* _THE TASK_
This exercise needs all of the entries set down again, exactly as they read.
THE INPUT START
(** Bytes copied to lower addresses, or away, the first first. *)
Lemma copy_up_ok n : ∀ m From To,
  (To ≤ From ∨ From + Z.of_nat n ≤ To) → (∀ x, From ≤ x < From + Z.of_nat n → ∃ b, m !! x = Some b ∧ 0 ≤ b < 2 ^ 8) →
  (∀ x, To ≤ x < To + Z.of_nat n → is_Some (m !! x)) →
  ∃ m', copy_up n m From To = Some m' ∧ (∀ x, To ≤ x < To + Z.of_nat n → m' !! x = m !! (x - To + From)) ∧
    (∀ x, x < To ∨ To + Z.of_nat n ≤ x → m' !! x = m !! x).
Proof.
  induction n as [|n IH]; intros m From To Hdir Hb Hmap; cbn [copy_up].
  - exists m. split_and!; [done|intros; lia|done].
  - destruct (Hb From) as (b & Hbn & Hbr); [lia|]. unfold load8. rewrite Hbn. cbn [mbind option_bind].
    destruct (store_over m To b) as (m1 & -> & H1 & H1'); [apply Hmap; lia|done|]. cbn [mbind option_bind].
    destruct (IH m1 (From + 1) (To + 1)) as (m' & -> & Hm & Hm'); [lia| | |].
    + intros x Hx. rewrite H1' by lia. apply Hb. lia.
    + intros x Hx. rewrite H1' by lia. apply Hmap. lia.
    + exists m'. split_and!; [done| |].
      * intros x Hx. destruct (Z.eq_dec x To) as [->|]; [rewrite Hm', H1 by lia; rewrite <- Hbn; f_equal; lia|].
        rewrite Hm by lia. rewrite H1' by lia. f_equal. lia.
      * intros x Hx. rewrite Hm', H1' by lia. done.
Qed.

Lemma zero_loop_ok n : ∀ m To,
  (∀ x, To ≤ x < To + Z.of_nat n → is_Some (m !! x)) →
  ∃ m', zero_loop n m To = Some m' ∧ (∀ x, To ≤ x < To + Z.of_nat n → m' !! x = Some 0) ∧
    (∀ x, x < To ∨ To + Z.of_nat n ≤ x → m' !! x = m !! x).
Proof.
  induction n as [|n IH]; intros m To Hmap; cbn [zero_loop].
  - exists m. split_and!; [done|intros; lia|done].
  - destruct (store_over m To 0) as (m1 & -> & H1 & H1'); [apply Hmap; lia|lia|]. cbn [mbind option_bind].
    destruct (IH m1 (To + 1)) as (m' & -> & Hm & Hm'); [intros x Hx; rewrite H1' by lia; apply Hmap; lia|].
    exists m'. split_and!; [done| |].
    + intros x Hx. destruct (Z.eq_dec x To) as [->|]; [by rewrite Hm', H1 by lia|]. apply Hm. lia.
    + intros x Hx. rewrite Hm', H1' by lia. done.
Qed.

(** ** Editing access control lists *)

(** ** Moves on lists of bytes *)

Lemma holds_byte m a l x : holds m a l → a ≤ x < a + zlen l → ∃ b, l !! Z.to_nat (x - a) = Some b ∧ m !! x = Some b.
Proof.
  intros H Hx. unfold zlen in Hx. destruct (lookup_lt_is_Some_2 l (Z.to_nat (x - a))) as [b Hb]; [lia|]. exists b. split; [done|].
  specialize (H _ _ Hb). by replace (a + Z.of_nat (Z.to_nat (x - a))) with x in H by lia.
Qed.

Lemma holds_byte_ok m a l x : holds m a l → byte_list l → a ≤ x < a + zlen l → ∃ b, m !! x = Some b ∧ 0 ≤ b < 2 ^ 8.
Proof.
  intros H Hl Hx. destruct (holds_byte m a l x H Hx) as (b & Hb & Hm). exists b. split; [done|]. unfold byte_list in Hl. rewrite Forall_lookup in Hl. by eapply Hl.
Qed.

Lemma holds_mapped m a l x : holds m a l → a ≤ x < a + zlen l → is_Some (m !! x).
Proof. intros H Hx. destruct (holds_byte m a l x H Hx) as (b & _ & ->). by eexists. Qed.

(** The same bytes at another place of another memory. *)
Lemma holds_moved m m' a a' l : holds m a l → (∀ x, a' ≤ x < a' + zlen l → m' !! x = m !! (x - a' + a)) → holds m' a' l.
Proof.
  intros H Heq i b Hi. pose proof (lookup_lt_Some _ _ _ Hi). rewrite Heq by (unfold zlen; lia). replace (a' + Z.of_nat i - a' + a) with (a + Z.of_nat i) by lia. by apply H.
Qed.

Lemma add_data_ok m From To F T Free :
  holds m To (T ++ Free) → byte_list T → holds m From F → byte_list F → zlen F ≤ zlen Free → zlen T < 2 ^ 31 →
  (From + zlen F ≤ To ∨ To + zlen T + zlen F ≤ From) →
  ∃ m', RtlpAddData m From (zlen F) To (zlen T) = Some m' ∧ holds m' To (F ++ T ++ drop (length F) Free) ∧
    agree_outside To (zlen T + zlen F) m m'.
Proof.
  intros H HT HF HFb Hfree Hmax Hdis. pose proof H as [HTh HFree]%holds_app. pose proof (len_nonneg T) as HnT. pose proof (len_nonneg F) as HnF. pose proof (len_nonneg Free) as HnFree.
  unfold RtlpAddData. rewrite s32_small by lia. replace (Z.to_nat (zlen T - 1 + 1)) with (length T) by (unfold zlen; lia).
  replace (Z.to_nat (zlen F)) with (length F) by (unfold zlen; lia).
  destruct (shift_up_ok (length T) m To (zlen F)) as (m1 & -> & H1 & H1'); [lia| | |].
  { intros x Hx. by apply (holds_byte_ok m To T). }
  { intros x Hx. apply (holds_mapped m To (T ++ Free)); [done|]. rewrite len_app. unfold zlen in *. lia. }
  cbn [mbind option_bind]. fold (zlen T) in *.
  assert (HF1 : holds m1 From F).
  { apply (holds_moved m m1 From From F HF). intros x Hx. rewrite H1' by lia. f_equal. lia. }
  destruct (copy_up_ok (length F) m1 From To) as (m2 & -> & H2 & H2'); [unfold zlen in *; lia| | |].
  { intros x Hx. by apply (holds_byte_ok m1 From F). }
  { intros x Hx. destruct (Z.lt_ge_cases x (To + zlen F)) as [Hlt|Hge]; [|unfold zlen in *; lia]. rewrite H1' by lia.
    apply (holds_mapped m To (T ++ Free)); [done|]. rewrite len_app. unfold zlen in *. lia. }
  fold (zlen F) in *. exists m2. split; [done|]. split.
  - apply holds_app. split; [|apply holds_app; split].
    + apply (holds_moved m1 m2 From To F HF1). intros x Hx. apply H2. lia.
    + apply (holds_moved m m2 To (To + zlen F) T HTh). intros x Hx. rewrite H2', H1 by lia. f_equal. lia.
    + assert (Hd : holds m (To + zlen T + zlen F) (drop (length F) Free)).
      { rewrite <- (take_drop (length F) Free) in HFree. apply holds_app in HFree as [_ HFree].
        replace (zlen (take (length F) Free)) with (zlen F) in HFree; [done|]. unfold zlen in *. rewrite length_take. lia. }
      eapply holds_moved; [exact Hd|]. intros x Hx. pose proof (len_nonneg (drop (length F) Free)). rewrite H2', H1' by lia. f_equal. lia.
  - intros x Hx. rewrite H2', H1' by lia. done.
Qed.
THE INPUT END
* _YOUR RESPONSE_
(** Bytes copied to lower addresses, or away, the first first. *)
Lemma copy_up_ok n : ∀ m From To,
  (To ≤ From ∨ From + Z.of_nat n ≤ To) → (∀ x, From ≤ x < From + Z.of_nat n → ∃ b, m !! x = Some b ∧ 0 ≤ b < 2 ^ 8) →
  (∀ x, To ≤ x < To + Z.of_nat n → is_Some (m !! x)) →
  ∃ m', copy_up n m From To = Some m' ∧ (∀ x, To ≤ x < To + Z.of_nat n → m' !! x = m !! (x - To + From)) ∧
    (∀ x, x < To ∨ To + Z.of_nat n ≤ x → m' !! x = m !! x).
Proof.
  induction n as [|n IH]; intros m From To Hdir Hb Hmap; cbn [copy_up].
  - exists m. split_and!; [done|intros; lia|done].
  - destruct (Hb From) as (b & Hbn & Hbr); [lia|]. unfold load8. rewrite Hbn. cbn [mbind option_bind].
    destruct (store_over m To b) as (m1 & -> & H1 & H1'); [apply Hmap; lia|done|]. cbn [mbind option_bind].
    destruct (IH m1 (From + 1) (To + 1)) as (m' & -> & Hm & Hm'); [lia| | |].
    + intros x Hx. rewrite H1' by lia. apply Hb. lia.
    + intros x Hx. rewrite H1' by lia. apply Hmap. lia.
    + exists m'. split_and!; [done| |].
      * intros x Hx. destruct (Z.eq_dec x To) as [->|]; [rewrite Hm', H1 by lia; rewrite <- Hbn; f_equal; lia|].
        rewrite Hm by lia. rewrite H1' by lia. f_equal. lia.
      * intros x Hx. rewrite Hm', H1' by lia. done.
Qed.

Lemma zero_loop_ok n : ∀ m To,
  (∀ x, To ≤ x < To + Z.of_nat n → is_Some (m !! x)) →
  ∃ m', zero_loop n m To = Some m' ∧ (∀ x, To ≤ x < To + Z.of_nat n → m' !! x = Some 0) ∧
    (∀ x, x < To ∨ To + Z.of_nat n ≤ x → m' !! x = m !! x).
Proof.
  induction n as [|n IH]; intros m To Hmap; cbn [zero_loop].
  - exists m. split_and!; [done|intros; lia|done].
  - destruct (store_over m To 0) as (m1 & -> & H1 & H1'); [apply Hmap; lia|lia|]. cbn [mbind option_bind].
    destruct (IH m1 (To + 1)) as (m' & -> & Hm & Hm'); [intros x Hx; rewrite H1' by lia; apply Hmap; lia|].
    exists m'. split_and!; [done| |].
    + intros x Hx. destruct (Z.eq_dec x To) as [->|]; [by rewrite Hm', H1 by lia|]. apply Hm. lia.
    + intros x Hx. rewrite Hm', H1' by lia. done.
Qed.

(** ** Editing access control lists *)

(** ** Moves on lists of bytes *)

Lemma holds_byte m a l x : holds m a l → a ≤ x < a + zlen l → ∃ b, l !! Z.to_nat (x - a) = Some b ∧ m !! x = Some b.
Proof.
  intros H Hx. unfold zlen in Hx. destruct (lookup_lt_is_Some_2 l (Z.to_nat (x - a))) as [b Hb]; [lia|]. exists b. split; [done|].
  specialize (H _ _ Hb). by replace (a + Z.of_nat (Z.to_nat (x - a))) with x in H by lia.
Qed.

Lemma holds_byte_ok m a l x : holds m a l → byte_list l → a ≤ x < a + zlen l → ∃ b, m !! x = Some b ∧ 0 ≤ b < 2 ^ 8.
Proof.
  intros H Hl Hx. destruct (holds_byte m a l x H Hx) as (b & Hb & Hm). exists b. split; [done|]. unfold byte_list in Hl. rewrite Forall_lookup in Hl. by eapply Hl.
Qed.

Lemma holds_mapped m a l x : holds m a l → a ≤ x < a + zlen l → is_Some (m !! x).
Proof. intros H Hx. destruct (holds_byte m a l x H Hx) as (b & _ & ->). by eexists. Qed.

(** The same bytes at another place of another memory. *)
Lemma holds_moved m m' a a' l : holds m a l → (∀ x, a' ≤ x < a' + zlen l → m' !! x = m !! (x - a' + a)) → holds m' a' l.
Proof.
  intros H Heq i b Hi. pose proof (lookup_lt_Some _ _ _ Hi). rewrite Heq by (unfold zlen; lia). replace (a' + Z.of_nat i - a' + a) with (a + Z.of_nat i) by lia. by apply H.
Qed.

Lemma add_data_ok m From To F T Free :
  holds m To (T ++ Free) → byte_list T → holds m From F → byte_list F → zlen F ≤ zlen Free → zlen T < 2 ^ 31 →
  (From + zlen F ≤ To ∨ To + zlen T + zlen F ≤ From) →
  ∃ m', RtlpAddData m From (zlen F) To (zlen T) = Some m' ∧ holds m' To (F ++ T ++ drop (length F) Free) ∧
    agree_outside To (zlen T + zlen F) m m'.
Proof.
  intros H HT HF HFb Hfree Hmax Hdis. pose proof H as [HTh HFree]%holds_app. pose proof (len_nonneg T) as HnT. pose proof (len_nonneg F) as HnF. pose proof (len_nonneg Free) as HnFree.
  unfold RtlpAddData. rewrite s32_small by lia. replace (Z.to_nat (zlen T - 1 + 1)) with (length T) by (unfold zlen; lia).
  replace (Z.to_nat (zlen F)) with (length F) by (unfold zlen; lia).
  destruct (shift_up_ok (length T) m To (zlen F)) as (m1 & -> & H1 & H1'); [lia| | |].
  { intros x Hx. by apply (holds_byte_ok m To T). }
  { intros x Hx. apply (holds_mapped m To (T ++ Free)); [done|]. rewrite len_app. unfold zlen in *. lia. }
  cbn [mbind option_bind]. fold (zlen T) in *.
  assert (HF1 : holds m1 From F).
  { apply (holds_moved m m1 From From F HF). intros x Hx. rewrite H1' by lia. f_equal. lia. }
  destruct (copy_up_ok (length F) m1 From To) as (m2 & -> & H2 & H2'); [unfold zlen in *; lia| | |].
  { intros x Hx. by apply (holds_byte_ok m1 From F). }
  { intros x Hx. destruct (Z.lt_ge_cases x (To + zlen F)) as [Hlt|Hge]; [|unfold zlen in *; lia]. rewrite H1' by lia.
    apply (holds_mapped m To (T ++ Free)); [done|]. rewrite len_app. unfold zlen in *. lia. }
  fold (zlen F) in *. exists m2. split; [done|]. split.
  - apply holds_app. split; [|apply holds_app; split].
    + apply (holds_moved m1 m2 From To F HF1). intros x Hx. apply H2. lia.
    + apply (holds_moved m m2 To (To + zlen F) T HTh). intros x Hx. rewrite H2', H1 by lia. f_equal. lia.
    + assert (Hd : holds m (To + zlen T + zlen F) (drop (length F) Free)).
      { rewrite <- (take_drop (length F) Free) in HFree. apply holds_app in HFree as [_ HFree].
        replace (zlen (take (length F) Free)) with (zlen F) in HFree; [done|]. unfold zlen in *. rewrite length_take. lia. }
      eapply holds_moved; [exact Hd|]. intros x Hx. pose proof (len_nonneg (drop (length F) Free)). rewrite H2', H1' by lia. f_equal. lia.
  - intros x Hx. rewrite H2', H1' by lia. done.
Qed.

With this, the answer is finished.